Differentiating gelatin species is an analytical challenge because of a lack of intact DNA.  Most speciation methods therefore target the profile of proteins.  Proteins are difficult to analyse - they are too large to measure directly by techniques such as LC-MS, without  prior breaking down, and their folded structure is also an important diagnostic parameter.  This structure is disrupted by many of the sampling and extraction procedures used in analytical method. Analysis of mixed gelatins is particularly difficult.

This method (open access) used a new approach based on the interaction of ethanol with amino acids inside a protein. Ethanol can denature globular proteins by disrupting intraprotein hydrogen bonds due to hydrophobic interactions.
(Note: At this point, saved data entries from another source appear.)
(** C7 as stated fails: the fragment selects [unique] on [CreateField],
    whose object type declares [isUnique] and no [unique]; and it names
    eleven kinds, one of them [CreateRelation], for which [allTypes] has no
    object type. *)
Lemma fragment_selects_undeclared :
  In "unique" (selectedOn "CreateField")
  /\ MigrationStepType.objectTypeNamed "CreateField" = Some MigrationStepType.CreateFieldType
  /\ existsb (String.eqb "unique") (Sangria.declaredFields MigrationStepType.CreateFieldType) = false
  /\ length stepKinds = 11
  /\ In "CreateRelation" stepKinds
  /\ MigrationStepType.objectTypeNamed "CreateRelation" = None.
Proof. cbn. repeat split; tauto. Qed.

(** C7 as amended, at [typeName] on [UpdateField]. *)
Lemma migration_contract_witness :
  exists o,
    MigrationStepType.objectTypeNamed "UpdateField" = Some o
    /\ In (Sangria.Object o) MigrationStepType.allTypes
    /\ forall field,
         In field (selectedOn "UpdateField") -> field <> "unique" -> field <> "default" ->
         In field (Sangria.declaredFields o).
Proof.
  refine (proj1 (proj2 migration_contract) "UpdateField" _ _ _).
  - cbn. tauto.
  - discriminate.
  - discriminate.
Defined.

(** * Further properties of the client *)

Section WrapperRetries.

Variable env : Environment.t.
Variable chalk_bold_green : string -> string.

Let activeEndpoint : string := Cluster.deployEndpoint (Environment.activeCluster env).

Lemma backToBack_0 endpoint w : backToBack endpoint 0 w = w.
Proof.
  destruct w as [n trace]. unfold backToBack. cbn.
  rewrite Nat.add_0_r, app_nil_r. reflexivity.
Qed.

Lemma backToBack_S endpoint k w :
  backToBack endpoint k (issued (EvRequest endpoint) w) = backToBack endpoint (S k) w.
Proof.
  unfold backToBack, issued. cbn. f_equal; [lia|].
  rewrite <- app_assoc. reflexivity.
Qed.

Lemma issued_backToBack endpoint k w :
  issued (EvRequest endpoint) (backToBack endpoint k w) = backToBack endpoint (S k) w.
Proof.
  unfold backToBack, issued. cbn [sent events]. f_equal; [lia|].
  rewrite <- app_assoc. f_equal. symmetry. apply (repeat_cons k (EvRequest endpoint)).
Qed.

Lemma sessionExpired_tests e :
  sessionExpired e = true ->
  JsString.includes (message e) "No service with id" = false
  /\ JsString.startsWith (message e) "No valid session" = true.
Proof.
  unfold sessionExpired. intros H. apply andb_true_iff in H as [H1 H2].
  apply negb_true_iff in H1. split; assumption.
Qed.

Lemma client_request_retry {T : Type} (net : nat -> NetOutcome T) k :
  forall fuel w,
    (forall i, i < k -> exists e, net (sent w + i) = NetErr e /\ sessionExpired e = true) ->
    client_request env chalk_bold_green net (k + fuel) w
    = client_request env chalk_bold_green net fuel (backToBack activeEndpoint k w).
Proof.
  induction k as [|k IH]; intros fuel w Hexpired.
  - rewrite backToBack_0. reflexivity.
  - destruct (Hexpired 0) as (e & Hnet & He); [lia|].
    rewrite Nat.add_0_r in Hnet.
    destruct (sessionExpired_tests e He) as [Hservice Hsession].
    cbn [Nat.add client_request cluster_request].
    rewrite Hnet, Hservice, Hsession.
    rewrite IH.
    + fold activeEndpoint. rewrite backToBack_S. reflexivity.
    + intros i Hi. destruct (Hexpired (S i)) as (e' & Hnet' & He'); [lia|].
      exists e'. split; [|exact He'].
      rewrite <- Hnet'. cbn. f_equal. lia.
Qed.

Lemma client_request_after_retries {T : Type} (net : nat -> NetOutcome T) w k fuel data :
  (forall i, i < k -> exists e, net (sent w + i) = NetErr e /\ sessionExpired e = true) ->
  net (sent w + k) = NetOk data ->
  k < fuel ->
  client_request env chalk_bold_green net fuel w
  = Returned (Some data) (backToBack activeEndpoint (S k) w).
Proof.
  intros Hexpired Hdata Hfuel.
  replace fuel with (k + S (fuel - S k)) by lia.
  rewrite (client_request_retry net k _ w Hexpired).
  rewrite (client_request_ok env chalk_bold_green net _ _ data) by exact Hdata.
  fold activeEndpoint. rewrite issued_backToBack. reflexivity.
Qed.

Lemma timers_requests endpoint k : timers (repeat (EvRequest endpoint) k) = [].
Proof. induction k as [|k IH]; [reflexivity|exact IH]. Qed.

Lemma hints_requests endpoint k : hints (repeat (EvRequest endpoint) k) = [].
Proof. induction k as [|k IH]; [reflexivity|exact IH]. Qed.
However, when added to solutions having proteins with considerable number of α-helices, ethanol can stabilize the protein structure and prevent aggregation. The specific effects of ethanol on protein structure and function can vary depending on the protein's composition and environment.

Attenuated Total Reflectance-Fourier Transform Infrared (ATR-FTIR) spectroscopy was used to leverage ethanol's differential effects on gelatin's amide bands for quantifying pork gelatin contamination in bovine gelatin.

The authors report that the method showed a strong linear correlation between contamination levels and amide band transmission, with detection and quantification limits of 0.85 and 2.85 mg/100 mg (pork in bovine), respectively. It effectively identified pork gelatin in halal candy, with recovery rates from 50.05 % to 103.69 %.